── Raw data ──

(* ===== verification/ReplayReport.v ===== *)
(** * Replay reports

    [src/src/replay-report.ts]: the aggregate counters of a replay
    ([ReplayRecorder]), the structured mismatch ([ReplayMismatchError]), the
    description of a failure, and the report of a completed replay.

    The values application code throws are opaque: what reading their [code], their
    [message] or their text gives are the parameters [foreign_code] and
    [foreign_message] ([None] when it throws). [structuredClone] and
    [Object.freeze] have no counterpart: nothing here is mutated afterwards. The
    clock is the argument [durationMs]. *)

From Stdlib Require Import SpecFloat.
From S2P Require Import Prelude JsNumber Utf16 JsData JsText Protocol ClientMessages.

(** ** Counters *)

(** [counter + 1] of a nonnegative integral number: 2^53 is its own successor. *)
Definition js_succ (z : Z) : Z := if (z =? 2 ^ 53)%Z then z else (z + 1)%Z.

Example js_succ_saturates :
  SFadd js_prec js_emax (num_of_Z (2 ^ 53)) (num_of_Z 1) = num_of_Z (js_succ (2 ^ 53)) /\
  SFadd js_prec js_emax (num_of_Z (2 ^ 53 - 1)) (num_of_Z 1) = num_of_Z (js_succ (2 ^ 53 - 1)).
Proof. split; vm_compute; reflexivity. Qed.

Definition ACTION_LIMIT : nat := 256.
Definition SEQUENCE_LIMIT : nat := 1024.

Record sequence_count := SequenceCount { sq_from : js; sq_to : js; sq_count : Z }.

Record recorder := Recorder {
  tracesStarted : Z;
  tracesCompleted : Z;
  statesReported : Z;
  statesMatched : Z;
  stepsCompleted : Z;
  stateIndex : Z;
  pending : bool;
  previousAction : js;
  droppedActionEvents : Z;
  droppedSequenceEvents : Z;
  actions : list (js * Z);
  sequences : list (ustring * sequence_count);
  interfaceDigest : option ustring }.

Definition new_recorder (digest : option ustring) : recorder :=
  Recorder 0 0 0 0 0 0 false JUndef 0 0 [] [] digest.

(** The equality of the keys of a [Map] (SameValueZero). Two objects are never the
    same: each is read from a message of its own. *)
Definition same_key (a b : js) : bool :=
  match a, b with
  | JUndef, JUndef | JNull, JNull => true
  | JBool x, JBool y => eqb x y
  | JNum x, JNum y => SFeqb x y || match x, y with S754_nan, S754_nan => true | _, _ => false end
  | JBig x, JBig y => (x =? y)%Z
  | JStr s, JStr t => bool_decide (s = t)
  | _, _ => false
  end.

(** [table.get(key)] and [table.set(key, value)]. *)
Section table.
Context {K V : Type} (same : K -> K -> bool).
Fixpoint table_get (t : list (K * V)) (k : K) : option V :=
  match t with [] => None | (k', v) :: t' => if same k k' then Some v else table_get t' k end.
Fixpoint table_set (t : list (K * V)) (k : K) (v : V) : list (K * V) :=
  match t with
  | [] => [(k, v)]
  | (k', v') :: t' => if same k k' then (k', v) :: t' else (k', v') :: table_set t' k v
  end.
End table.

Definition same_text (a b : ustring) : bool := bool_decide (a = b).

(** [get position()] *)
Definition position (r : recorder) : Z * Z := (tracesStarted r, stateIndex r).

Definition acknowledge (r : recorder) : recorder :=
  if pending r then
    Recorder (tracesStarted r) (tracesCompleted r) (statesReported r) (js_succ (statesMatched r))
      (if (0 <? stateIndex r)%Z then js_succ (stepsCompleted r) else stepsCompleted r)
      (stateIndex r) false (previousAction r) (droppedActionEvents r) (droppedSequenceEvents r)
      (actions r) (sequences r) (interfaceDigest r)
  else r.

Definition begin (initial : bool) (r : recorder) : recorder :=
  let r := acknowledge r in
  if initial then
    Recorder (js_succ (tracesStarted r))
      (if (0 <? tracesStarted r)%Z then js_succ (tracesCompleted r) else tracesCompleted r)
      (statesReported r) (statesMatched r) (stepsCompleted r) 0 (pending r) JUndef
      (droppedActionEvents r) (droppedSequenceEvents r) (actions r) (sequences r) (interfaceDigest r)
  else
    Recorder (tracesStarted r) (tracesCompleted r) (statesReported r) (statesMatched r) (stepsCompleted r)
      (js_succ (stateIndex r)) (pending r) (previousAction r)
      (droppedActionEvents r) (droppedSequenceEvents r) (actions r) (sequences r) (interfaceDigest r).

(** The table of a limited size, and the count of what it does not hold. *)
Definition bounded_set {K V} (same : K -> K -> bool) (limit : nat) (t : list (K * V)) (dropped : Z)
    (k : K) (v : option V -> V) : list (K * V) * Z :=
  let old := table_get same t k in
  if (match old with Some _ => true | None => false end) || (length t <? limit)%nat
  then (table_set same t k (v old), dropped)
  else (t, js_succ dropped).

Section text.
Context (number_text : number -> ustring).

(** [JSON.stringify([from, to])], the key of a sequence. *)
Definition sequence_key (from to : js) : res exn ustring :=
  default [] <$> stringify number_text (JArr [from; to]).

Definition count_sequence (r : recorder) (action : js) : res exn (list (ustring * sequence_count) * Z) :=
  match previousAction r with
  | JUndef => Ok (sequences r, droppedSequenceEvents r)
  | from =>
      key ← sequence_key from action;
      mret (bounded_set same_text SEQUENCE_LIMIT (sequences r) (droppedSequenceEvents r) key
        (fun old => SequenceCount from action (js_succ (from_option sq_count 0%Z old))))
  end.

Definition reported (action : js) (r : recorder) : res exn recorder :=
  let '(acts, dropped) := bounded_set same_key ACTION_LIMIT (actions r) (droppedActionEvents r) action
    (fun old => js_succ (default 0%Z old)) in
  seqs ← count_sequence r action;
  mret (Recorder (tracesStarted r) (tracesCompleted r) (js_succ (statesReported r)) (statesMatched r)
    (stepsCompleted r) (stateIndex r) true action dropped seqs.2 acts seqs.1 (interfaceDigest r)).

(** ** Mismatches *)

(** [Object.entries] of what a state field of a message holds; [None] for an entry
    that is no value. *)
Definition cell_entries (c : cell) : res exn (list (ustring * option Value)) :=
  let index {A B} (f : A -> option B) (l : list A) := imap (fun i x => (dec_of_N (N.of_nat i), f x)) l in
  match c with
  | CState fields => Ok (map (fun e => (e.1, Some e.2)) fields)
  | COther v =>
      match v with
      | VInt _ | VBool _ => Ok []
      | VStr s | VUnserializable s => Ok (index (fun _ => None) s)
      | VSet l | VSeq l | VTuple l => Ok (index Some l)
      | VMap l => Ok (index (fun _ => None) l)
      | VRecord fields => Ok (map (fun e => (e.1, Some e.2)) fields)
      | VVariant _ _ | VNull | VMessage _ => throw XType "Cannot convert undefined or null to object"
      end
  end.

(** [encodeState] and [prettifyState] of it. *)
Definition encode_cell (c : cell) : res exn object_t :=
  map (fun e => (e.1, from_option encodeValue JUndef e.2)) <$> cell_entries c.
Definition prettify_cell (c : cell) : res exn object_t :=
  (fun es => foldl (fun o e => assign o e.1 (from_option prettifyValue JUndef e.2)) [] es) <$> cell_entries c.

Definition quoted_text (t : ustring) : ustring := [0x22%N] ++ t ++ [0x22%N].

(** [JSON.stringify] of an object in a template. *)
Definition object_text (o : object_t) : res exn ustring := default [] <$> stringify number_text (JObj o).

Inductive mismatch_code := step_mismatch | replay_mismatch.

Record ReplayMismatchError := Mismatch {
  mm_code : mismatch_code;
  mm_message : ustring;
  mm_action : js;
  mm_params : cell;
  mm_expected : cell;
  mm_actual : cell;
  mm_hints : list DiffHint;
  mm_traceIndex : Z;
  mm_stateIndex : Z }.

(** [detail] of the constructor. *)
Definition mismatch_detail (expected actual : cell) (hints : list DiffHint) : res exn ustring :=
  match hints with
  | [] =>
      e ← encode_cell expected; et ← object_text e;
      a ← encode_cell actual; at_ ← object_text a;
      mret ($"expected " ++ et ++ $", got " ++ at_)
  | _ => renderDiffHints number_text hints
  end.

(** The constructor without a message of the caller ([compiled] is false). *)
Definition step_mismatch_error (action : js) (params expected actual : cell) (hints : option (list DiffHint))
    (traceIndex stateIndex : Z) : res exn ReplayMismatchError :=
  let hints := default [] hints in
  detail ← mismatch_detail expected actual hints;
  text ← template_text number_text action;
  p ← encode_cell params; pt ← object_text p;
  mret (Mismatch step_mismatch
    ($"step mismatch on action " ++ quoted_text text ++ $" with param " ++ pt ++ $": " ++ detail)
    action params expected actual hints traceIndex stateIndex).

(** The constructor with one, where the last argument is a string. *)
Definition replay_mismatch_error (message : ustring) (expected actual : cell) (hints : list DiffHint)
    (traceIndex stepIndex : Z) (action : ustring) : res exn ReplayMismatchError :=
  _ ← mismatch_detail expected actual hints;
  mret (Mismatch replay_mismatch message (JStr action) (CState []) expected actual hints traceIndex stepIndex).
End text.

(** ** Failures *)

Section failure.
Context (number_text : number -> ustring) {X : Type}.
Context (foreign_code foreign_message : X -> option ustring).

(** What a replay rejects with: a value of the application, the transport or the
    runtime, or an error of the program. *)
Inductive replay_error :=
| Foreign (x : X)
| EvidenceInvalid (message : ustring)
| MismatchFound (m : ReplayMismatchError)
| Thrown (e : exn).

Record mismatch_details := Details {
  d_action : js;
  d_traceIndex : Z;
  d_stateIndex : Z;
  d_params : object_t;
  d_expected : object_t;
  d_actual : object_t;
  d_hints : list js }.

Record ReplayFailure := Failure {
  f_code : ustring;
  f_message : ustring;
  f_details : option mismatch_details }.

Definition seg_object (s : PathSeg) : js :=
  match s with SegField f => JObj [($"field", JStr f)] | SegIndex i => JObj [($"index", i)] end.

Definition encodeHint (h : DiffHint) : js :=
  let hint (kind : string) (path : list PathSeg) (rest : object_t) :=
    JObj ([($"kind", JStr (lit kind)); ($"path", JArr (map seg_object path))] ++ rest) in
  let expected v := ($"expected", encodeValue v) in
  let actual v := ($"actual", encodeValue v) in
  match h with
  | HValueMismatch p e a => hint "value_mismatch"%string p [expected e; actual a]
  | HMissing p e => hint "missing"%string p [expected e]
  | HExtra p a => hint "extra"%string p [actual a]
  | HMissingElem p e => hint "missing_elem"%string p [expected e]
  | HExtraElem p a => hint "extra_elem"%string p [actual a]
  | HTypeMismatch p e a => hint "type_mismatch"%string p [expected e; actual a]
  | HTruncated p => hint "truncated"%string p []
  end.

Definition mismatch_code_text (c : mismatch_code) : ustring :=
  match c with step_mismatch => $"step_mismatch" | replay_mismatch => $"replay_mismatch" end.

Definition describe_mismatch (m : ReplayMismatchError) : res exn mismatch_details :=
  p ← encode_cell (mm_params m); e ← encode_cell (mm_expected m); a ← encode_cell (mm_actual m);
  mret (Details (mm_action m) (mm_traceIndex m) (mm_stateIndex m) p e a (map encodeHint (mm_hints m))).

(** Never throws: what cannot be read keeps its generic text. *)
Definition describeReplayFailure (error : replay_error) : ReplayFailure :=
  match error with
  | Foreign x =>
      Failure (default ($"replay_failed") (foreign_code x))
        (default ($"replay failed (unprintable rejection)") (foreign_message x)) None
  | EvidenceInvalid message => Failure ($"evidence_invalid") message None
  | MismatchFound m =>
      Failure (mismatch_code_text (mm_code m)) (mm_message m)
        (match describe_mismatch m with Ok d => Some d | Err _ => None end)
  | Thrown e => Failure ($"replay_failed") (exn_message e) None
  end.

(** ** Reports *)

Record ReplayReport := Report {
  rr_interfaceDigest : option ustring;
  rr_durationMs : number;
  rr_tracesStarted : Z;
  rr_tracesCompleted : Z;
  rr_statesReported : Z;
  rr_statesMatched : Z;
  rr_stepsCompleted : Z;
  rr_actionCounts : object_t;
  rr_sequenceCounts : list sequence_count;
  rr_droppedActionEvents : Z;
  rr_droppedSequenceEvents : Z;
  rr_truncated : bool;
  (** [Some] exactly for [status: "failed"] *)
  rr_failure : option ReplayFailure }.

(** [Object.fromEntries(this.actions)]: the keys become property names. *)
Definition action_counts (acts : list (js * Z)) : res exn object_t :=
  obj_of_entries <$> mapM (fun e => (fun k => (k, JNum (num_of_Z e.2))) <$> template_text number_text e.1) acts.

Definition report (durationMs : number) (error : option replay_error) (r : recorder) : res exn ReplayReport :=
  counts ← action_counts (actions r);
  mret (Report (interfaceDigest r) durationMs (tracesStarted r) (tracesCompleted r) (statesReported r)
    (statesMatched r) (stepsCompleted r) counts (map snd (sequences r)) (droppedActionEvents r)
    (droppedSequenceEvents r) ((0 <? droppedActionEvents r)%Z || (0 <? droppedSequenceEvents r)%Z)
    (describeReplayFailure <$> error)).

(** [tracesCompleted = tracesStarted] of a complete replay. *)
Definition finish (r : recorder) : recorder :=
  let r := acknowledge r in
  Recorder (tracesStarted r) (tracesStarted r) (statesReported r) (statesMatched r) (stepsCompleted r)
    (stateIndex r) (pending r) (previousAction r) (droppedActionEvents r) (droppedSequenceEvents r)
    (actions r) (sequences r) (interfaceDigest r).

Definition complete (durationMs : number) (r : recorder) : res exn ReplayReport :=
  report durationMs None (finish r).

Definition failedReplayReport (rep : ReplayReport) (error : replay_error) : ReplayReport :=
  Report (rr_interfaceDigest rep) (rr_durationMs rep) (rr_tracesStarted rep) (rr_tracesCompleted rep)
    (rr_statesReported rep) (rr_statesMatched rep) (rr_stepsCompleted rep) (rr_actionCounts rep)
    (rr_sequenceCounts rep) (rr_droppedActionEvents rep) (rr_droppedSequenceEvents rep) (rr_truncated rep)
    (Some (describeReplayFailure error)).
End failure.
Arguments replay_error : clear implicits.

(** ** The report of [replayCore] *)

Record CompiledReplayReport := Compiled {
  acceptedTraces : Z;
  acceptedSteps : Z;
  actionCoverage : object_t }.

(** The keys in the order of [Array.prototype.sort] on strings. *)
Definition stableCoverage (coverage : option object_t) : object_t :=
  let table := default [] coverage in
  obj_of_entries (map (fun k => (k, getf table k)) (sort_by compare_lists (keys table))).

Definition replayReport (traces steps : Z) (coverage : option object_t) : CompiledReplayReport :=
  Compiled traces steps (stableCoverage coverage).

───
── Raw data ──

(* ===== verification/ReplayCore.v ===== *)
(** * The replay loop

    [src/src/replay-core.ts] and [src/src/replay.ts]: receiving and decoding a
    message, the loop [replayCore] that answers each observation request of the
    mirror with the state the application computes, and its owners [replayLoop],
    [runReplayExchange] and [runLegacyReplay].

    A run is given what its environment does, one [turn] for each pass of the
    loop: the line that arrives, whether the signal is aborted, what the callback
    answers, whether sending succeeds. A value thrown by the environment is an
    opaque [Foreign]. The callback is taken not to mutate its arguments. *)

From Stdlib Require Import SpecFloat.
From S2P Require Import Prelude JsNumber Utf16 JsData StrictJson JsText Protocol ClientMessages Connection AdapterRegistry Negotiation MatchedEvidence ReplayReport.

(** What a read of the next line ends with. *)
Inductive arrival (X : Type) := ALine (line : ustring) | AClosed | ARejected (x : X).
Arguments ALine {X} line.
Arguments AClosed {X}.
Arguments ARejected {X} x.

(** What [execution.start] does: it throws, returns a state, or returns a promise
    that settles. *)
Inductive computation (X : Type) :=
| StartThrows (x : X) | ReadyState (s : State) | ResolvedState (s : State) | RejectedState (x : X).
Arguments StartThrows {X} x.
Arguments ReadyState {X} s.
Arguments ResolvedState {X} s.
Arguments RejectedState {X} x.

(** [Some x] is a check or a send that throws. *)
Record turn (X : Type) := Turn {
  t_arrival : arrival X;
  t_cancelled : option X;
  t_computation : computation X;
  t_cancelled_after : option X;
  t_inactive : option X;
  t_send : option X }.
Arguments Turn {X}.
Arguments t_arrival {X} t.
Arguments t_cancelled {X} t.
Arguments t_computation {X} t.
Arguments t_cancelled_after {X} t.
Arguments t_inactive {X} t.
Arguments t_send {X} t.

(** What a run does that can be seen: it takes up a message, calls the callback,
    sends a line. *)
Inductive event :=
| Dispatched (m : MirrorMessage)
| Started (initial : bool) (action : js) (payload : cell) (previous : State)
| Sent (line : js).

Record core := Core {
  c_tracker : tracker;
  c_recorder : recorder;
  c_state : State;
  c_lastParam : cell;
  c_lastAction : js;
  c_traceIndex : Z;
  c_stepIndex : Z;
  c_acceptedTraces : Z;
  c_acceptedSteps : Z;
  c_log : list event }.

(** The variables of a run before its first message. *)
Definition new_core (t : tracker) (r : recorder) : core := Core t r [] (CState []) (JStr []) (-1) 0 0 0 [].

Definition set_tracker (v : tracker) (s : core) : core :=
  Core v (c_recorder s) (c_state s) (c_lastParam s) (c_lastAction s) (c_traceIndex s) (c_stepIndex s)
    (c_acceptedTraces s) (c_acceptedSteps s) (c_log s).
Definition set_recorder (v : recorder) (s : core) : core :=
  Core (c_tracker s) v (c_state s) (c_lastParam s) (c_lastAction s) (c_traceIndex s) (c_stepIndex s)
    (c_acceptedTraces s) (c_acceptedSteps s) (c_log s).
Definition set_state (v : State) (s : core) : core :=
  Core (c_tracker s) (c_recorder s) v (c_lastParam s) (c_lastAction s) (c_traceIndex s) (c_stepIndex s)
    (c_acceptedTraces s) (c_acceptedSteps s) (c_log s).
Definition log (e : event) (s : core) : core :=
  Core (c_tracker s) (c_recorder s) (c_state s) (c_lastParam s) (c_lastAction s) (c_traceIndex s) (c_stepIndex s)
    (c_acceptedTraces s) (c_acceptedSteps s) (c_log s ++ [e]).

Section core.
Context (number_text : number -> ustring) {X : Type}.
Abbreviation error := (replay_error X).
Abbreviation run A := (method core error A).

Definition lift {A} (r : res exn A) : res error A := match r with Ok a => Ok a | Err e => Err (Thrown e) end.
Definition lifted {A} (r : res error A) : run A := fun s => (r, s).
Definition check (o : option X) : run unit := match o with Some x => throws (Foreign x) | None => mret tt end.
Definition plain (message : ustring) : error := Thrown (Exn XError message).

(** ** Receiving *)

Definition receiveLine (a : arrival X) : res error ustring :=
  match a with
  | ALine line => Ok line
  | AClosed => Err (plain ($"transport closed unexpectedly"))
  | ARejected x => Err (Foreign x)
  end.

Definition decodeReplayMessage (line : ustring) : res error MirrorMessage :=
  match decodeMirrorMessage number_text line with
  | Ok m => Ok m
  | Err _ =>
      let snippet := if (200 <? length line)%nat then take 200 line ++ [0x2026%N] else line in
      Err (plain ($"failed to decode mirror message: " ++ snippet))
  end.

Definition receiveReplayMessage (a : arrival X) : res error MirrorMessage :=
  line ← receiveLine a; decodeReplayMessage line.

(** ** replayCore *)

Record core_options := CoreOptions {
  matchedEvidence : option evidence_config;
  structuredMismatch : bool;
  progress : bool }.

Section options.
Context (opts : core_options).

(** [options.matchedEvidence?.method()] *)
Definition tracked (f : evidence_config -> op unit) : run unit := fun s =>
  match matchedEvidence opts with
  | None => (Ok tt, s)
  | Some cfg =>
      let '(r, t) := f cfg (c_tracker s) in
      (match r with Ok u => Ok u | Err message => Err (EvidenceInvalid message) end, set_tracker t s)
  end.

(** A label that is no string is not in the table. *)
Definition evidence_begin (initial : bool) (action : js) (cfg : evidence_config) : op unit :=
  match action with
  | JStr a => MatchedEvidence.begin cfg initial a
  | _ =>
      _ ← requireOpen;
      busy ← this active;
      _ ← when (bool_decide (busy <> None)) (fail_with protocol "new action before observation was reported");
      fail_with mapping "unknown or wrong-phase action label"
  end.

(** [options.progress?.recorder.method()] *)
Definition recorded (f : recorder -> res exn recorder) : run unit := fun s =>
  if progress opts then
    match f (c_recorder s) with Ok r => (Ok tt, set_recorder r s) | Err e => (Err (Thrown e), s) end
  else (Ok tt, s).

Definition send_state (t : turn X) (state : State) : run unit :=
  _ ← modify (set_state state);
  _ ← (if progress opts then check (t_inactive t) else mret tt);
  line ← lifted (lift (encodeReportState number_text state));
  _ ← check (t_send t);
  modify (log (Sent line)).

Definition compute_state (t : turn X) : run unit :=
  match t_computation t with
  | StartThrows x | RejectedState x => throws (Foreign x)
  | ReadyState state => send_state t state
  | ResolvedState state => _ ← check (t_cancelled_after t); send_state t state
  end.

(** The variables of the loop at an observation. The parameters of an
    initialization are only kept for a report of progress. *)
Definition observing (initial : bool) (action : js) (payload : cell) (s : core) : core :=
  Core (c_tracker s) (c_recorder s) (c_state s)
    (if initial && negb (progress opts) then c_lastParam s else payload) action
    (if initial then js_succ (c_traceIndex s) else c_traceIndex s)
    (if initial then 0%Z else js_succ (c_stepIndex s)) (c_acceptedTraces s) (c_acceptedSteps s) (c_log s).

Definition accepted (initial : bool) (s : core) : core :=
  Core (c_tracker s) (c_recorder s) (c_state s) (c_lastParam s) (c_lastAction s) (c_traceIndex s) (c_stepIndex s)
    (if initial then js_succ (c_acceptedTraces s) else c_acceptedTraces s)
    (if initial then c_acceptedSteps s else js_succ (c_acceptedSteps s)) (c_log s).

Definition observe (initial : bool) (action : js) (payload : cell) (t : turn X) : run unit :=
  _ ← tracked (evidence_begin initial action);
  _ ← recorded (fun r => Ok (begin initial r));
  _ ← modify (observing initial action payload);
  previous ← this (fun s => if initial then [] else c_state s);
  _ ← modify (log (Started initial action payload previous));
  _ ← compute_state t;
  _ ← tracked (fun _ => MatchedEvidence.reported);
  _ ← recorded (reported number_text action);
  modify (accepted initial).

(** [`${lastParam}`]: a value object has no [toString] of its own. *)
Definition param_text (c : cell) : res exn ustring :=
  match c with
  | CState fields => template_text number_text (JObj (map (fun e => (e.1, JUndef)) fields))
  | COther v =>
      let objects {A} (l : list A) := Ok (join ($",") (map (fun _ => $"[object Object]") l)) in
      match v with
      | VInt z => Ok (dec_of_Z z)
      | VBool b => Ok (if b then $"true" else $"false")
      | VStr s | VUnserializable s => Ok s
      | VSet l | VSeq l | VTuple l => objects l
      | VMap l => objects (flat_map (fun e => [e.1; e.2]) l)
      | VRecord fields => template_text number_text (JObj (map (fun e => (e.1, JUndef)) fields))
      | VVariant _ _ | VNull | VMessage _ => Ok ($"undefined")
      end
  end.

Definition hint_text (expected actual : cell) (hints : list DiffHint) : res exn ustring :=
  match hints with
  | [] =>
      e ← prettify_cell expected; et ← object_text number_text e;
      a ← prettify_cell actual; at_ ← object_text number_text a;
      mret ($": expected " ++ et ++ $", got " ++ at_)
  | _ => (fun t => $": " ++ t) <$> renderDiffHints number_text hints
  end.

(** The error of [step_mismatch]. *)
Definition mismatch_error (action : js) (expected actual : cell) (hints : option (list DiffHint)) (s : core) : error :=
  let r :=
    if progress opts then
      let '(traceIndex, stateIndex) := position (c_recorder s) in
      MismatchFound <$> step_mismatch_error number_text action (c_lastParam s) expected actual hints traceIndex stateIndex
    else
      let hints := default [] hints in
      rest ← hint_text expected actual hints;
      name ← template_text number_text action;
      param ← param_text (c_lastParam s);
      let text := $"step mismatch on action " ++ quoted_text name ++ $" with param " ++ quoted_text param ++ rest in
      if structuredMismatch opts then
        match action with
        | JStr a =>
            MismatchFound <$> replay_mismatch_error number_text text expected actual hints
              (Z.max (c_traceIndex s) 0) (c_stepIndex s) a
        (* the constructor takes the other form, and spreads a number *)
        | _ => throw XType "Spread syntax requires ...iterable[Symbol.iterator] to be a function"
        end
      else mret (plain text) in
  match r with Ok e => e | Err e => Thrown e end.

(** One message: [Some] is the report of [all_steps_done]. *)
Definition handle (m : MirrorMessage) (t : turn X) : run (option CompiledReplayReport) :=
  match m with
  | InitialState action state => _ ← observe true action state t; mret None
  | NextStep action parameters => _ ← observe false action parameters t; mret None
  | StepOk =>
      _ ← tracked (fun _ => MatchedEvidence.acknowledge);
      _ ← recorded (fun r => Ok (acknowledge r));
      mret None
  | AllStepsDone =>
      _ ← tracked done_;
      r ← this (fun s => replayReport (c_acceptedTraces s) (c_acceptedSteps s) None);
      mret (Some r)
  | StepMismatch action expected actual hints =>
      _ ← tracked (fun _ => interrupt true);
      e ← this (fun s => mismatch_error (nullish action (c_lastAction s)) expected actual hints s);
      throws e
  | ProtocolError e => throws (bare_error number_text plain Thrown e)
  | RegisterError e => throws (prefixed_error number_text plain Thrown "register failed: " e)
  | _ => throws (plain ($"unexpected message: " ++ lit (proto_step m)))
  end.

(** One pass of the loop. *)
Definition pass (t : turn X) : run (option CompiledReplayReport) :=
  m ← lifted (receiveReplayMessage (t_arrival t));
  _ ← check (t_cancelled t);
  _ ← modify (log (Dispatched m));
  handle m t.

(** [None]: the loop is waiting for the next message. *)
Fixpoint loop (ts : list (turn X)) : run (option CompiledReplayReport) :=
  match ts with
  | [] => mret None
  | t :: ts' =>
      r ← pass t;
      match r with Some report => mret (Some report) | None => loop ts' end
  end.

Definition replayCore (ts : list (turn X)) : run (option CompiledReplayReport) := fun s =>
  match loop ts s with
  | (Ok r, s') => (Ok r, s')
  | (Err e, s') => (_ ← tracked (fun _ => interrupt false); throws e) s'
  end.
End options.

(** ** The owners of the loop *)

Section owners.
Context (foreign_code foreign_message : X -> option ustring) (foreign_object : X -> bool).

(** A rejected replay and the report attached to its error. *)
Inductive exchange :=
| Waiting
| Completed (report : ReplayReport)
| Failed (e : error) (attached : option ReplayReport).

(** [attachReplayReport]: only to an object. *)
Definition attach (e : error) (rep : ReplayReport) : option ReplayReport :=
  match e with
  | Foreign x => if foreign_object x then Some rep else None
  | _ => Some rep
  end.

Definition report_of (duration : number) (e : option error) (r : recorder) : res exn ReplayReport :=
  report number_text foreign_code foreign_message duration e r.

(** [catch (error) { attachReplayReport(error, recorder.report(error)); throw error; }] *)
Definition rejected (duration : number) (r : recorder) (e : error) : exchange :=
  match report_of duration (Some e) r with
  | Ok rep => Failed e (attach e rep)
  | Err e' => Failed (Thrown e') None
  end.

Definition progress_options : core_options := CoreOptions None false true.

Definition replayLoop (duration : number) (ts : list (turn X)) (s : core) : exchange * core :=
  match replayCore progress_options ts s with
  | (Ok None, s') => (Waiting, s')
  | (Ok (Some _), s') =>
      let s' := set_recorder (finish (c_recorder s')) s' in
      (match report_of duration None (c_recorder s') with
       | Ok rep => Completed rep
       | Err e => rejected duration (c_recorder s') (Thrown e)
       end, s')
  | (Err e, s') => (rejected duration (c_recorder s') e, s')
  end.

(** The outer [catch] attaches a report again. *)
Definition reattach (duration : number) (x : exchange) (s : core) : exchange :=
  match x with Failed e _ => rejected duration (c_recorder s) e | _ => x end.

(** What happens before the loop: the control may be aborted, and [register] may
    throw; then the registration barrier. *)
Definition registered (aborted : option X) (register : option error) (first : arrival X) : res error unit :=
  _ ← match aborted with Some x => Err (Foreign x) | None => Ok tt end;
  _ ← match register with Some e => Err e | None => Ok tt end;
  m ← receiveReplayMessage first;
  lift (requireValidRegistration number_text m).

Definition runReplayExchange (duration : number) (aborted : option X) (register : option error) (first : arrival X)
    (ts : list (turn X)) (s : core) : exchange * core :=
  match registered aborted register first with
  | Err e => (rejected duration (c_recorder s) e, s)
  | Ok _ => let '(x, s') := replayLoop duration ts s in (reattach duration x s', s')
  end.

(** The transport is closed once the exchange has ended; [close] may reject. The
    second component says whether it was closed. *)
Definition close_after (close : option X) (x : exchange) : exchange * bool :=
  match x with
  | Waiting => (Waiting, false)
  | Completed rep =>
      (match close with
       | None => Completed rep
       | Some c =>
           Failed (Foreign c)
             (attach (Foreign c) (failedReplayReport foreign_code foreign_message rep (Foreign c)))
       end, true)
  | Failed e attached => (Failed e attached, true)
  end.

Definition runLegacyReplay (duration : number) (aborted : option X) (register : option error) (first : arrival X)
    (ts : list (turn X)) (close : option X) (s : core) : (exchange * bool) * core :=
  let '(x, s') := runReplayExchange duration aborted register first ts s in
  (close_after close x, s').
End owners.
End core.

───

• Problem to work on
I need every line of the data that has the word "only"; please list them.

• Exercise answer
    initialization are only kept for a report of progress. *)
(** [attachReplayReport]: only to an object. *)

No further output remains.